When the 2016-17 Big Ten basketball season began, the consensus was that Rutgers would be finishing dead last. Not exactly a ground breaking prediction, especially since the Scarlet Knights have finished last in both of their seasons in the Big Ten.
Although it’s still possible, Rutgers has shown that they don’t want to be the conference doormat anymore.
You see, the biggest problem with the Scarlet Knights in the past few years, was effort. Ever since disgraced coach Mike Rice was fired, Rutgers has been an absolute dumpster fire. In 2015-16 alone, they lost 12 games by more than 20 points. Yes, their talent was inferior, but those blowouts don’t happen if your playing hard on both ends.

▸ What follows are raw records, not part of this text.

Lemma strip_spec codec bytes :
  exists out, strip_trailing_access_unit_delimiter codec bytes = Ok out
    /\ (out = bytes \/ exists i, out = take i bytes /\ trailing_delimiter codec bytes i)
    /\ (forall c h, codec <> Av1 -> code_at bytes c -> (forall j, (c < j)%nat -> ~ code_at bytes j) ->
          bytes !! (c + 3)%nat = Some h -> is_delimiter codec h = true ->
          exists i, out = take i bytes /\ (i <= c)%nat).
Proof.
  unfold strip_trailing_access_unit_delimiter. case_decide as Hav1.
  { exists bytes. split; [done|]. split; [by left|]. done. }
  destruct (last_nal_loop_spec (S (length bytes)) bytes 0 None ltac:(lia) ltac:(lia)) as (r & Hr & Hcase).
  change (Z.of_nat 0) with 0 in Hr. rewrite Hr. obind.
  destruct Hcase as [[-> Hnone]|(i & c & -> & Hi & Hc & Hat & Hlen & Hlast)].
  { exists bytes. split; [done|]. split; [by left|]. intros c h _ Hat. exfalso. apply (Hnone c); [lia|done]. }
  assert (Huniq : forall c', code_at bytes c' -> (forall j, (c' < j)%nat -> ~ code_at bytes j) -> c' = c).
  { intros c' Hat' Hlast'. destruct (Nat.lt_trichotomy c c') as [H|[H|H]]; [|done|]; exfalso.
    - by apply (Hlast c').
    - by apply (Hlast' c). }
  rewrite zget_of_nat. destruct (bytes !! (c + 3)%nat) as [h|] eqn:Hh.
  2:{ exists bytes. split; [done|]. split; [by left|]. intros c' h _ Hat' Hlast' Hh'.
      rewrite (Huniq c' Hat' Hlast') in Hh'. congruence. }
  destruct (is_delimiter codec h) eqn:Hd; (eexists; split; [reflexivity|]).
  - unfold truncate. rewrite Nat2Z.id. split; [right; exists i; split; [done|]; by exists c, h|].
    intros c' h' _ Hat' Hlast' _ _. rewrite (Huniq c' Hat' Hlast'). exists i. split; [done|lia].
  - split; [by left|]. intros c' h' _ Hat' Hlast' Hh'. rewrite (Huniq c' Hat' Hlast'), Hh in Hh'.
    injection Hh' as <-. congruence.
Qed.

Lemma keyframe_spec codec bytes hint :
  exists b, video_access_unit_is_keyframe codec bytes hint = Ok b
    /\ (b = true <-> if decide (codec = Av1) then hint = true else intra_from codec bytes 0).
Proof.
  unfold video_access_unit_is_keyframe. case_decide; [by exists hint|].
  destruct (keyframe_loop_spec (S (length bytes)) codec bytes 0 ltac:(lia) ltac:(lia)) as (b & Hb & Hiff).
  by exists b.
Qed.

Lemma picture_payload_spec codec payload :
  exists r, video_picture_payload codec payload = Ok r
    /\ forall picture, r = Some picture -> exists n, picture = drop n payload /\ (n <= length payload)%nat.
Proof.
  assert (Hget : forall n picture, get_from payload n = Some picture ->
    exists k, picture = drop k payload /\ (k <= length payload)%nat).
  { intros n picture (Hn & Hle & ->)%zget_range_inv. exists (Z.to_nat n). split.
    - apply take_ge. rewrite length_drop. unfold zlen. lia.
    - unfold zlen in *. lia. }
  assert (Hannex : forall search_len, search_len = Z.min (zlen payload) (MAX_GS_FRAME_HEADER_BYTES + 4) ->
    exists r, (window ← slice (E := NvstDropReason) payload 0 search_len;
      match find_annex_b_start_code window with
      | None => mret None
      | Some (offset, _) => picture ← slice payload offset (zlen payload); mret (Some picture)
      end) = Ok r
    /\ forall picture, r = Some picture -> exists n, picture = drop n payload /\ (n <= length payload)%nat).
  { intros search_len ->. pose proof (zlen_nonneg payload). unfold MAX_GS_FRAME_HEADER_BYTES.
    rewrite slice_Ok by lia. obind. rewrite Z.sub_0_r. change (Z.to_nat 0) with 0%nat. rewrite drop_0.
    set (window := take _ _). assert (Hw : (length window <= length payload)%nat) by (unfold window; rewrite length_take; lia).
    pose proof (find_annex_b_drop window 0) as Hf. rewrite drop_0 in Hf.
    destruct (find_annex_b_start_code window) as [[o k]|]; [|by eexists].
    destruct Hf as (i & c & Hi & _ & Hle & _ & Hlen & _). change (Z.of_nat 0) with 0 in Hi. rewrite Z.add_0_l in Hi.
    subst o. rewrite slice_tail by lia. obind. eexists. split; [reflexivity|].
    intros picture [= <-]. exists i. split; [done|lia]. }
  destruct codec; [by apply Hannex|by apply Hannex|]. unfold video_picture_payload.
  destruct (head payload) as [b|]; [|by eexists].
  destruct b; (eexists; split; [reflexivity|]); intros picture Hp; try done; by eapply Hget.
Qed.

(** ** The assembler's invariant *)

Record asm_wf (st : VideoAccessUnitAssembler.t) : Prop := {
  aw_first : is_Some (VideoAccessUnitAssembler.current_frame st) ->
    is_Some (VideoAccessUnitAssembler.first_stream_packet_index st);
  aw_bytes : zlen (VideoAccessUnitAssembler.bytes st) <= VideoAccessUnitAssembler.max_access_unit_bytes st
}.

Definition same_config (st st' : VideoAccessUnitAssembler.t) : Prop :=
  VideoAccessUnitAssembler.codec st' = VideoAccessUnitAssembler.codec st
  /\ VideoAccessUnitAssembler.max_access_unit_bytes st' = VideoAccessUnitAssembler.max_access_unit_bytes st.

Lemma asm_reset st :
  0 <= VideoAccessUnitAssembler.max_access_unit_bytes st ->
  asm_wf (VideoAccessUnitAssembler.reset st) /\ same_config st (VideoAccessUnitAssembler.reset st).
Proof. intros. split; [constructor; simpl; [by intros []|done]|done]. Qed.

(** What a push may report. *)
Definition unit_ok (st : VideoAccessUnitAssembler.t)
    (r : outcome NvstDropReason (option EncodedVideoAccessUnit)) : Prop :=
  match r with
  | Ok (Some au) => au_codec au = VideoAccessUnitAssembler.codec st
      /\ zlen (au_bytes au) <= VideoAccessUnitAssembler.max_access_unit_bytes st
  | Ok None | Err _ => True
  | Panic => False
  end.

(** A fresh frame buffer: everything [start_frame] does before [enter_frame]. *)
Record fresh (st st' : VideoAccessUnitAssembler.t) : Prop := {
  fr_config : same_config st st';
  fr_bytes : VideoAccessUnitAssembler.bytes st' = [];
  fr_frame : VideoAccessUnitAssembler.current_frame st' = None
}.

Lemma fresh_note st st' payload : fresh st st' -> fresh st (VideoAccessUnitAssembler.note_lengths st' payload).
Proof.
  intros H. unfold VideoAccessUnitAssembler.note_lengths. case_decide; [|done].
  destruct H as [[H1 H2] H3 H4]. destruct (head payload) as [b|]; [|by constructor].
  destruct b; by constructor.
Qed.

Lemma fresh_enter st st' h : fresh st st' -> same_config st (VideoAccessUnitAssembler.enter_frame st' h)
  /\ VideoAccessUnitAssembler.bytes (VideoAccessUnitAssembler.enter_frame st' h) = [].
Proof. intros [[H1 H2] H3 H4]. done. Qed.

Lemma start_frame_spec st h payload :
  0 <= VideoAccessUnitAssembler.max_access_unit_bytes st ->
  let '(st', r) := VideoAccessUnitAssembler.start_frame st h payload in
  asm_wf st' /\ same_config st st' /\ r <> Panic
  /\ (forall p, r = Ok p ->
        video_picture_payload (VideoAccessUnitAssembler.codec st) payload = Ok (Some p)
        /\ VideoAccessUnitAssembler.bytes st' = []
        /\ st' = VideoAccessUnitAssembler.enter_frame (VideoAccessUnitAssembler.note_lengths
              ((VideoAccessUnitAssembler.begin_frame st payload)
                 <| VideoAccessUnitAssembler.first_start_payload_logged := true |>) payload) h).
Proof.
  intros Hmax. unfold VideoAccessUnitAssembler.start_frame. cbn zeta.
  set (st1 := VideoAccessUnitAssembler.begin_frame st payload).
  assert (Hf1 : fresh st st1) by (by constructor).
  change (VideoAccessUnitAssembler.codec st) with (VideoAccessUnitAssembler.codec st1).
  destruct (picture_payload_spec (VideoAccessUnitAssembler.codec st1) payload) as (r & -> & _).
  destruct r as [picture|].
  2:{ split; [constructor; simpl; [by intros []|done]|]. split_and!; done. }
  assert (Hf2 : fresh st (st1 <| VideoAccessUnitAssembler.first_start_payload_logged := true |>)).
  { destruct Hf1 as [[]]. by constructor. }
  set (st2 := VideoAccessUnitAssembler.note_lengths _ payload).
  assert (Hf3 : fresh st st2) by (by apply fresh_note).
  destruct (fresh_enter st st2 h Hf3) as [Hc Hb].
  split_and!; try done.
  - constructor; [by eexists|]. rewrite Hb. destruct Hc as [_ ->]. done.
  - intros p [= <-]. done.
Qed.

Getting rid of Eddie Jordan was the best thing that the Rutgers Athletic Department has done in years. Jordan is an old NBA guy, not a rah-rah college guy. When coaching young men, you need a lot of energy and someone committed to a growing a winning culture. Jordan was basically a stop-gap until the school could get back on their feet.
At the time Eddie Jordan was hired, Rutgers was reeling from the Mike Rice incident. Willing to sacrifice winning for a tranquil atmosphere, Jordan was the safest move available. A former Rutgers player, with NBA playing and coaching experience, he was a sure bet to appease the higher-ups and Rutgers pom-pom wavers.

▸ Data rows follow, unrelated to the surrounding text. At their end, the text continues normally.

(** ** The bound on the number of ranges *)

(** Sixteen requests of three packets each, then an arrival in the middle of
    the first, and requests without end. *)
Definition isolated (k : nat) : op := Request (10 * Z.of_nat k) (10 * Z.of_nat k + 2) 0.
Definition overflow_run (n : nat) : list op :=
  map isolated (seq 0 16) ++ [Resolve 1] ++ map isolated (seq 16 n).

Definition all_below (q : list range) (limit : Z) : Prop :=
  Forall (fun r => PendingNackRange.last r < limit) q.

Lemma request_isolated q k :
  wf q -> all_below q (10 * Z.of_nat k - 1) -> zlen q <> MAX_PENDING_NACK_RANGES ->
  run_op q (isolated k)
  = q ++ [{| PendingNackRange.first := 10 * Z.of_nat k; PendingNackRange.last := 10 * Z.of_nat k + 2;
             requested_at := 0; last_sent_at := None; attempts := 0 |}].
Proof.
  intros Hwf Hb Hlen. cbn [run_op isolated]. unfold request_nack. rewrite (proj2 (Z.ltb_ge _ _)) by lia.
  destruct (update_first _ _ q) as [q'|] eqn:E.
  - apply update_first_spec in E as (pre & r & post & -> & _ & Ht).
    apply Forall_app in Hb as [_ [Hr _]%Forall_cons]. unfold touches, saturating_add64, U64_MAX in Ht. zbool. lia.
  - rewrite (proj2 (Z.eqb_neq _ _)) by done. done.
Qed.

Everything changed when it was clear that Rutgers had become the Big Ten basketball (and football) laughingstock.
Enter Steve Pikiell, former UConn guard turned program savior at Stony Brook. Pikiell engineered a complete turnaround for Stony Brook, bringing them their only four America East conference titles in school history.
Through seven games, Rutgers is 6-1, one win shy of their entire win total from last season. The Scarlet Knights had been undefeated, complete with a last second home win versus Hartford. It was the first time they had been 6-0 since 1975-76.

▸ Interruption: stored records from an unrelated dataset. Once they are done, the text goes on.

(* ===== verification/Text.v ===== *)
(** * Text: UTF-8 and the pasted-text slot

    What the streamer uses of the standard library's [str] ([from_utf8],
    [chars], [is_char_boundary]) and the [TextInputSlot] of
    opennow-streamer-protocol's text_input.rs, which admits one paste at a
    time. *)

From S2P Require Import Prelude.

(** ** UTF-8 *)

Definition is_cont (b : u8) : bool := (0x80 <=? b2z b) && (b2z b <=? 0xbf).
Definition in_range (lo hi : Z) (b : u8) : bool := (lo <=? b2z b) && (b2z b <=? hi).

(** The first character of a string and its width in bytes; [None] on the
    encodings [from_utf8] refuses (overlong forms, surrogates, truncation,
    stray continuation bytes). *)
Definition utf8_next (s : list u8) : option (Z * nat) :=
  match s with
  | [] => None
  | a :: s =>
      if b2z a <? 0x80 then Some (b2z a, 1%nat)
      else if in_range 0xc2 0xdf a then
        match s with
        | b :: _ => if is_cont b then Some ((b2z a - 0xc0) * 64 + (b2z b - 0x80), 2%nat) else None
        | _ => None
        end
      else if in_range 0xe0 0xef a then
        match s with
        | b :: c :: _ =>
            let lo := if b2z a =? 0xe0 then 0xa0 else 0x80 in
            let hi := if b2z a =? 0xed then 0x9f else 0xbf in
            if in_range lo hi b && is_cont c
            then Some ((b2z a - 0xe0) * 4096 + (b2z b - 0x80) * 64 + (b2z c - 0x80), 3%nat) else None
        | _ => None
        end
      else if in_range 0xf0 0xf4 a then
        match s with
        | b :: c :: d :: _ =>
            let lo := if b2z a =? 0xf0 then 0x90 else 0x80 in
            let hi := if b2z a =? 0xf4 then 0x8f else 0xbf in
            if in_range lo hi b && is_cont c && is_cont d
            then Some ((b2z a - 0xf0) * 262144 + (b2z b - 0x80) * 4096 + (b2z c - 0x80) * 64 + (b2z d - 0x80), 4%nat)
            else None
        | _ => None
        end
      else None
  end.

Fixpoint utf8_chars (fuel : nat) (s : list u8) : option (list Z) :=
  match s, fuel with
  | [], _ => Some []
  | _, O => None
  | _, S fuel =>
      '(c, w) ← utf8_next s;
      cs ← utf8_chars fuel (drop w s);
      Some (c :: cs)
  end.

(** [str::from_utf8], as the characters of the string. *)
Definition from_utf8 (s : list u8) : option (list Z) := utf8_chars (length s) s.

(** [str::is_char_boundary] *)
Definition is_char_boundary (s : list u8) (index : Z) : bool :=
  (index =? 0) ||
  match zget s index with
  | None => index =? zlen s
  | Some b => negb (is_cont b)
  end.

Inductive utf8 : list u8 -> Prop :=
  | utf8_nil : utf8 []
  | utf8_char s c w : utf8_next s = Some (c, w) -> utf8 (drop w s) -> utf8 s.

(** The shape of a character: one byte that is no continuation, then up to
    three that are. *)
Lemma utf8_next_shape s c w :
  utf8_next s = Some (c, w) ->
  (1 <= w <= 4)%nat /\ (w <= length s)%nat
  /\ (exists a, s !! 0%nat = Some a /\ is_cont a = false)
  /\ forall i, (1 <= i < w)%nat -> exists b, s !! i = Some b /\ is_cont b = true.
Proof.
  destruct s as [|a s]; [done|]. cbn [utf8_next].
  assert (Hcont : forall lo hi b, 0x80 <= lo -> hi <= 0xbf -> in_range lo hi b = true -> is_cont b = true).
  { intros lo hi b Hlo Hhi H. unfold in_range, is_cont in *. zbool. apply andb_true_iff. split; lia. }
  assert (Hlead : forall lo hi, 0xc0 <= lo -> in_range lo hi a = true -> is_cont a = false).
  { intros lo hi Hlo H. unfold in_range, is_cont in *. zbool. apply andb_false_iff. right. lia. }
  assert (Hascii : b2z a < 0x80 -> is_cont a = false).
  { intros H. unfold is_cont. apply andb_false_iff. left. lia. }
  destruct (Z.ltb_spec (b2z a) 0x80) as [Ha|Ha].
  { intros [= <- <-]. cbn. split; [lia|]. split; [lia|]. split; [exists a; auto|]. intros i Hi. lia. }
  destruct (in_range 0xc2 0xdf a) eqn:E2; [|destruct (in_range 0xe0 0xef a) eqn:E3; [|destruct (in_range 0xf0 0xf4 a) eqn:E4; [|done]]].
  - destruct s as [|b s]; [done|]. destruct (is_cont b) eqn:Eb; [|done]. intros [= <- <-]. cbn.
    split; [lia|]. split; [lia|]. split; [exists a; split; [done|]; refine (Hlead _ _ _ E2); lia|].
    intros [|[|i]] Hi; [lia|by exists b|lia].
  - destruct s as [|b [|d s]]; [done..|]. destruct (_ && _) eqn:Eb; [|done]. intros [= <- <-].
    apply andb_true_iff in Eb as [Eb Ed]. apply Hcont in Eb; [|zif..]. cbn.
    split; [lia|]. split; [lia|]. split; [exists a; split; [done|]; refine (Hlead _ _ _ E3); lia|].
    intros [|[|[|i]]] Hi; [lia|by exists b|by exists d|lia].
  - destruct s as [|b [|d [|e s]]]; [done..|]. destruct (_ && _) eqn:Eb; [|done]. intros [= <- <-].
    apply andb_true_iff in Eb as [Eb Ee]. apply andb_true_iff in Eb as [Eb Ed].
    apply Hcont in Eb; [|zif..]. cbn.
    split; [lia|]. split; [lia|]. split; [exists a; split; [done|]; refine (Hlead _ _ _ E4); lia|].
    intros [|[|[|[|i]]]] Hi; [lia|by exists b|by exists d|by exists e|lia].
Qed.

(** Decoding the first character only looks at its bytes. *)
Lemma utf8_next_take s c w n :
  utf8_next s = Some (c, w) -> (w <= n)%nat -> utf8_next (take n s) = Some (c, w).
Proof.
  destruct s as [|a s]; [done|]. intros H Hn.
  pose proof (utf8_next_shape _ _ _ H) as ([H1 H4] & _). destruct n as [|n]; [lia|].
  cbn [utf8_next take] in *. destruct (b2z a <? 0x80); [done|].
  destruct (in_range 0xc2 0xdf a); [|destruct (in_range 0xe0 0xef a); [|destruct (in_range 0xf0 0xf4 a); [|done]]].
  - destruct s as [|b s]; [done|]. destruct (is_cont b) eqn:Eb; [|done]. injection H as <- <-.
    destruct n; [lia|]. cbn [take]. by rewrite Eb.
  - destruct s as [|b [|d s]]; [done..|]. destruct (_ && _) eqn:Eb; [|done]. injection H as <- <-.
    destruct n as [|[|n]]; [lia..|]. cbn [take]. by rewrite Eb.
  - destruct s as [|b [|d [|e s]]]; [done..|]. destruct (_ && _) eqn:Eb; [|done]. injection H as <- <-.
    destruct n as [|[|[|n]]]; [lia..|]. cbn [take]. by rewrite Eb.
Qed.

Lemma utf8_chars_fuel fuel s :
  (length s <= fuel)%nat -> (exists cs, utf8_chars fuel s = Some cs) <-> utf8 s.
Proof.
  revert s. induction fuel as [|fuel IH]; intros s Hl.
  { destruct s; [|cbn in Hl; lia]. split; [constructor|by exists []]. }
  destruct s as [|a s]; [split; [constructor|by exists []]|]. cbn [utf8_chars]. split.
  - intros (cs & H). destruct (utf8_next (a :: s)) as [[c w]|] eqn:E; [|done].
    rewrite option_bind_Some in H. destruct (utf8_chars fuel _) as [cs'|] eqn:Ec; [|done].
    apply (utf8_char _ c w); [done|]. apply utf8_next_shape in E as (Hw & Hlen & _).
    apply IH; [rewrite length_drop; cbn in Hl |- *; lia|by exists cs'].
  - intros Hu. inversion Hu as [|? c w Hn Hd]; subst. rewrite Hn, option_bind_Some.
    apply utf8_next_shape in Hn as (Hw & Hlen & _).
    assert (Hfuel : (length (drop w (a :: s)) <= fuel)%nat) by (rewrite length_drop; cbn in Hl |- *; lia).
    destruct (proj2 (IH _ Hfuel) Hd) as [cs ->]. by exists (c :: cs).
Qed.

Lemma from_utf8_utf8 s : (exists cs, from_utf8 s = Some cs) <-> utf8 s.
Proof. by apply utf8_chars_fuel. Qed.

(** A string splits at its character boundaries into strings. *)
Lemma utf8_split s i :
  utf8 s -> 0 <= i <= zlen s -> is_char_boundary s i = true ->
  utf8 (take (Z.to_nat i) s) /\ utf8 (drop (Z.to_nat i) s).
Proof.
  intros Hu. revert i. induction Hu as [|s c w Hn Hu IH]; intros i Hi Hb.
  { rewrite take_nil, drop_nil. split; constructor. }
  destruct (Z.eqb_spec i 0) as [->|Hi0].
  { change (Z.to_nat 0) with 0%nat. rewrite take_0, drop_0. split; [constructor|by apply (utf8_char s c w)]. }
  pose proof (utf8_next_shape _ _ _ Hn) as (Hw & Hlen & _ & Hcont). unfold zlen in Hi.
  assert (Hwi : (w <= Z.to_nat i)%nat).
  { destruct (decide (w <= Z.to_nat i)%nat) as [|Hlt]; [done|]. exfalso.
    destruct (Hcont (Z.to_nat i)) as (b & Hbi & Hbc); [lia|].
    unfold is_char_boundary in Hb. rewrite zget_lookup, Hbi, Hbc in Hb by lia.
    rewrite (proj2 (Z.eqb_neq i 0)) in Hb by done. done. }
  assert (Hbound : is_char_boundary (drop w s) (i - Z.of_nat w) = true).
  { unfold is_char_boundary in *. destruct (Z.eqb_spec (i - Z.of_nat w) 0); [done|]. cbn [orb].
    rewrite (proj2 (Z.eqb_neq i 0)) in Hb by done. cbn [orb] in Hb.
    rewrite zget_lookup in Hb |- * by lia. rewrite lookup_drop.
    replace (w + Z.to_nat (i - Z.of_nat w))%nat with (Z.to_nat i) by lia.
    destruct (s !! Z.to_nat i); [done|]. unfold zlen in *. rewrite length_drop. zbool. apply Z.eqb_eq. lia. }
  destruct (IH (i - Z.of_nat w)) as [H1 H2]; [unfold zlen; rewrite length_drop; lia|done|].
  replace (Z.to_nat (i - Z.of_nat w)) with (Z.to_nat i - w)%nat in * by lia.
  rewrite drop_drop in H2. replace (w + (Z.to_nat i - w))%nat with (Z.to_nat i) in H2 by lia.
  split; [|done]. apply (utf8_char _ c w); [by apply utf8_next_take|].
  by rewrite skipn_firstn_comm.
Qed.

(** Going back at most three bytes reaches a boundary. *)
Lemma boundary_near s i :
  utf8 s -> 0 <= i <= zlen s -> exists j, 0 <= j /\ i - 3 <= j <= i /\ is_char_boundary s j = true.
Proof.
  intros Hu. revert i. induction Hu as [|s c w Hn Hu IH]; intros i Hi.
  { exists 0. change (zlen (@nil u8)) with 0 in Hi. split_and!; [lia..|done]. }
  pose proof (utf8_next_shape _ _ _ Hn) as (Hw & Hlen & _ & Hcont).
  destruct (Z.ltb_spec i (Z.of_nat w)) as [Hlt|Hge].
  { exists 0. split_and!; [lia..|done]. }
  destruct (IH (i - Z.of_nat w)) as (j & Hj0 & Hj & Hb); [unfold zlen in *; rewrite length_drop; lia|].
  exists (j + Z.of_nat w). split; [lia|]. split; [lia|].
  unfold is_char_boundary in *. rewrite (proj2 (Z.eqb_neq _ 0)) by lia. cbn [orb].
  rewrite zget_lookup in Hb |- * by lia. rewrite lookup_drop in Hb.
  replace (Z.to_nat (j + Z.of_nat w)) with (w + Z.to_nat j)%nat by lia.
  destruct (Z.eqb_spec j 0) as [->|Hj1].
  - change (Z.to_nat 0) with 0%nat in *. rewrite Nat.add_0_r. 
    destruct (s !! w) as [b|] eqn:E.
    + destruct (drop w s) as [|b' s'] eqn:Ed.
      { apply (f_equal length) in Ed. rewrite length_drop in Ed. apply lookup_lt_Some in E. cbn in Ed. lia. }
      inversion Hu as [|? c' w' Hn' Hd']; subst.
      apply utf8_next_shape in Hn' as (_ & _ & (a & Ha & Hac) & _). rewrite <- Ed, lookup_drop, Nat.add_0_r, E in Ha.
      injection Ha as ->. by rewrite Hac.
    + apply lookup_ge_None in E. apply Z.eqb_eq. unfold zlen. lia.
  - cbn [orb] in Hb. destruct (s !! (w + Z.to_nat j)%nat); [done|]. zbool. apply Z.eqb_eq.
    unfold zlen in *. rewrite length_drop in Hb. lia.
Qed.

(** ** The text slot

    The slot keeps a weak reference to the last paste; the paste itself is
    shared by its clones, counted by [strong].  [Arc] clones and drops are the
    two operations the standard library adds. *)

Definition MAX_TEXT_BYTES : Z := 65536.

Inductive TextInputError := Invalid | TooLarge | Busy | Unavailable.

Record TextPayload := { text : list u8; cancelled : bool }.

Module TextInputSlot.
Record t := { payload : option TextPayload; strong : nat }.
Definition default : t := {| payload := None; strong := 0 |}.

(** [Weak::upgrade] *)
Definition upgrade (self : t) : option TextPayload :=
  if (strong self =? 0)%nat then None else payload self.

Definition submit (self : t) (bytes : list u8) : t * outcome TextInputError TextPayload :=
  if MAX_TEXT_BYTES <? zlen bytes then (self, Err TooLarge) else
  if (zlen bytes =? 0) || existsb (fun b => b2z b =? 0) bytes then (self, Err Invalid) else
  match from_utf8 bytes with
  | None => (self, Err Invalid)
  | Some _ =>
      match upgrade self with
      | Some _ => (self, Err Busy)
      | None =>
          let payload := {| text := bytes; cancelled := false |} in
          ({| payload := Some payload; strong := 1 |}, Ok payload)
      end
  end.

Definition cancel (self : t) : t :=
  match upgrade self with
  | None => self
  | Some p => self <| payload := Some (p <| cancelled := true |>) |>
  end.

Definition clone_text (self : t) : t := self <| strong := S (strong self) |>.
Definition drop_text (self : t) : t := self <| strong := pred (strong self) |>.
End TextInputSlot.

(** A paste the slot accepts. *)
Lemma submit_accepts slot bytes slot' p :
  TextInputSlot.submit slot bytes = (slot', Ok p) ->
  text p = bytes /\ utf8 bytes /\ 0 < zlen bytes <= MAX_TEXT_BYTES /\ Forall (fun b => b2z b <> 0) bytes
  /\ TextInputSlot.upgrade slot = None /\ TextInputSlot.upgrade slot' = Some p /\ cancelled p = false.
Proof.
  unfold TextInputSlot.submit, MAX_TEXT_BYTES. destruct (Z.ltb_spec 65536 (zlen bytes)); [done|].
  destruct (_ || _) eqn:E; [done|]. apply orb_false_iff in E as [E1 E2]. zbool.
  destruct (from_utf8 bytes) as [cs|] eqn:Eu; [|done].
  destruct (TextInputSlot.upgrade slot) eqn:Ed; [done|]. intros [= <- <-]. pose proof (zlen_nonneg bytes).
  cbn [text]. split_and!; try done; [apply from_utf8_utf8; by exists cs|lia|].
  apply Forall_forall. intros b Hb Hz. assert (existsb (fun b => b2z b =? 0) bytes = true); [|congruence].
  apply existsb_exists. exists b. split; [by apply list_elem_of_In|]. by apply Z.eqb_eq.
Qed.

Their lone loss came in the ACC / Big Ten Challenge at University of Miami. Although the Scarlet Knights came in as heavy underdogs (14.5 point), they never let the game get too far out of reach.
In past years, it was commonplace for Rutgers to lay down, gracefully accepting their beatings from better competition. The current Scarlet Knights basketball team fights opponents tooth and nail. Even if their shots aren’t falling, Pikiell’s team gives maximum effort on defense and on the boards.
Miami got off to a quick start on Wednesday night, leading 25-10 mid-way through the first half. The hard-nosed Rutgers squad fought back, trailing only six points at halftime.
With 11:27 remaining in the second half, Miami went up by 21 points. Normally, this is where the wheels would have fallin off, except this team actually believed they could still win. Rutgers still played their tails off the rest of the way, cutting the lead to 10 points with two minutes left.
Miami ended up winning by 12 and the ACC eventually went on to win the ACC/Big Ten Challenge.
Moral victories don’t mean a lot in the Big Ten, but the fact that Rutgers didn’t let themselves get blown out is huge plus. In fact, they could be 7-0 had they shot better than 18.8 percent from beyond the arc, or if junior Deshawn Freeman had converted his four missed chip-shot layups.
Rutgers next five games are against non-power conference schools. With the confidence they’re currently playing with, it’s completely possible for them to be 11-1 heading into their rivalry game versus Seton Hall. If they want to be taken seriously in the Big Ten, it starts with beating the teams that they should beat.
Rutgers isn’t making the NCAA Tournament, we know that. Punching a ticket into the NIT would be a realistic expectation though, a tournament they haven’t been too since 2006.
Building a winning culture takes time and Rutgers is ahead of schedule. It wasn’t until Steve Pikiell’s fourth season at Stony Brook that his team had a winning record.
The current Scarlet Knights basketball team has bought into Pikiell’s vision and that’s the most important thing.